Les réseaux de transport de colis, fortement perturbés pendant la période de confinement, notamment par un manque de personnel, retrouvent progressivement leur équilibre normal.

Les consommateurs ont privilégié les achats e-commerce, le click & collect et les livraisons à domicile durant les 2 mois de confinement. Ils sont heureux de pouvoir à nouveau profiter de points de vente ouverts. Les grandes enseignes, comme Fnac ou Zara connaissent des files d’attente importantes les tous premiers jours de réouverture.

Toutefois, les consommateurs équipés de masques hésitent à se promener dans les rayons, toucher les articles et essayer les vêtements. Le plaisir du shopping en magasin physique n’existe plus vraiment.

On peut donc raisonnablement penser que l’e-commerce et la préférence pour des solutions de livraison à domicile resteront privilégiées par de nombreux consommateurs.

Le télétravail continue

Le gouvernement a demandé aux entreprises de continuer à favoriser le télétravail afin de limiter les déplacements, notamment dans les transports publics.

Mais là aussi, tout ne reviendra peut-être pas comme avant. Si les situations de télétravail sont très hétérogènes, beaucoup d’entreprises ont compris que cela fonctionne et nombre de personnes apprécient de ne pas avoir de déplacements. Les visioconférences que nombre d’entre nous avons adopté permettent de maintenir un lien social avec les équipes et les collègues.

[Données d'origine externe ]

(** The renderer ([struct gl_renderer], the fields the shader code reads
    and writes), the GL context it owns and the compositor's log. *)
Record world : Type := mk_world {
  shader_scope_enabled : bool;           (* is gr->shader_scope subscribed to *)
  shader_scope_out : list string;        (* what was printed to gr->shader_scope *)
  shader_list : list (ptr * gl_shader);  (* gr->shader_list, head first *)
  presentation_clock : timespec;         (* the clock of gr->compositor *)
  gl : gl_context;
  log_out : list string                  (* what weston_log printed *)
}.

Definition set_shader_scope_out (v : list string) (w : world) : world :=
  mk_world (shader_scope_enabled w) v (shader_list w) (presentation_clock w)
           (gl w) (log_out w).
Definition set_shader_list (v : list (ptr * gl_shader)) (w : world) : world :=
  mk_world (shader_scope_enabled w) (shader_scope_out w) v
           (presentation_clock w) (gl w) (log_out w).
Definition set_gl (v : gl_context) (w : world) : world :=
  mk_world (shader_scope_enabled w) (shader_scope_out w) (shader_list w)
           (presentation_clock w) v (log_out w).
Definition set_log_out (v : list string) (w : world) : world :=
  mk_world (shader_scope_enabled w) (shader_scope_out w) (shader_list w)
           (presentation_clock w) (gl w) v.

(** ** Code that changes the world *)

Definition M (A : Type) : Type := world -> A * world.

Definition ret {A : Type} (a : A) : M A := fun w => (a, w).

Definition bind {A B : Type} (m : M A) (f : A -> M B) : M B :=
  fun w => let (a, w') := m w in f a w'.

Notation "x <- m ;; k" := (bind m (fun x => k))
  (at level 61, m at next level, right associativity).
Notation "m ;; k" := (bind m (fun _ => k))
  (at level 61, right associativity).

Definition weston_log (text : string) : M unit :=
  fun w => (tt, set_log_out (log_out w ++ [text]) w).

Definition weston_log_continue (text : string) : M unit :=
  fun w => (tt, set_log_out (log_out w ++ [text]) w).

Definition weston_log_scope_is_enabled : M bool :=
  fun w => (shader_scope_enabled w, w).

Definition weston_log_scope_printf (text : string) : M unit :=
  fun w => (tt, set_shader_scope_out (shader_scope_out w ++ [text]) w).

Definition weston_compositor_read_presentation_clock : M timespec :=
  fun w => (presentation_clock w, w).

(** [zalloc(sizeof *shader)]: an address no linked shader has. *)
Definition zalloc : M (option ptr) :=
  fun w => (Some (max_of (map fst (shader_list w)) + 1), w).

(** [wl_list_insert(&gr->shader_list, &shader->link)]: right after the
    head. *)
Definition wl_list_insert (p : ptr) (shader : gl_shader) : M unit :=
  fun w => (tt, set_shader_list ((p, shader) :: shader_list w) w).

(** [wl_list_remove(&shader->link)] *)
Definition wl_list_remove (p : ptr) : M unit :=
  fun w => (tt, set_shader_list
                  (filter (fun e => negb (fst e =? p)) (shader_list w)) w).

Pour le secteur de la livraison, le télétravail, outre le fait de fluidifier la circulation dans les agglomérations, permet aussi de réduire les taux d’échec à la présentation du livreur.

Un pouvoir d’achat en repli, qui impacte les livraisons

Le cabinet Diagma, dans une récente enquête, estime qu’il faudra au moins 6 mois pour stabiliser la Supply Chain des entreprises[1]. Un rapport de Forrester prévoit quant à lui qu’il faudra quatre ans pour que les commerces de détail retrouvent leur niveau d’avant crise, notamment du fait de la baisse du pouvoir d’achat de nombreux consommateurs.

A l’échelle mondiale, l’accélération de la transformation numérique est un fait. En Chine, même en amont de la crise, les intentions d’achat dans les magasins physiques ont chuté de 10 à 40% selon les secteurs. Aux Etats-Unis, les centres commerciaux désertés sont particulièrement impactés par le risque de faillite. Les ventes de détail baisseraient de 9,1% par rapport à 2019. Ce taux est estimé à 10,4% en Europe et de 14,7% en Asie-Pacifique, où la Chine est le plus impacté.

Dans les prochains mois, le secteur routier pourrait ainsi se retrouver en surcapacité. En Europe, selon la plateforme Transporeon[2], l’index de capacité a augmenté de 70% en Avril 2020 par rapport à Avril 2019. Cette hausse est de 75% sur les relations France-France.

Fort heureusement, la concurrence étrangère est actuellement en fort recul. Un dispositif de régulation légal ou réglementaire pourra s’avérer nécessaire afin de maintenir un équilibre.

Le secteur de la livraison du dernier kilomètre devra accompagner la transformation numérique des modes de consommation, qui s’accélère dans cette période de post-confinement. Lors d’une livraison à domicile, le livreur devient le seul contact humain du processus d’achat, que le magasin ne peut plus offrir. La qualité du service de livraison du dernier kilomètre deviendra plus que jamais un élément différenciant dans l’expérience d’achat.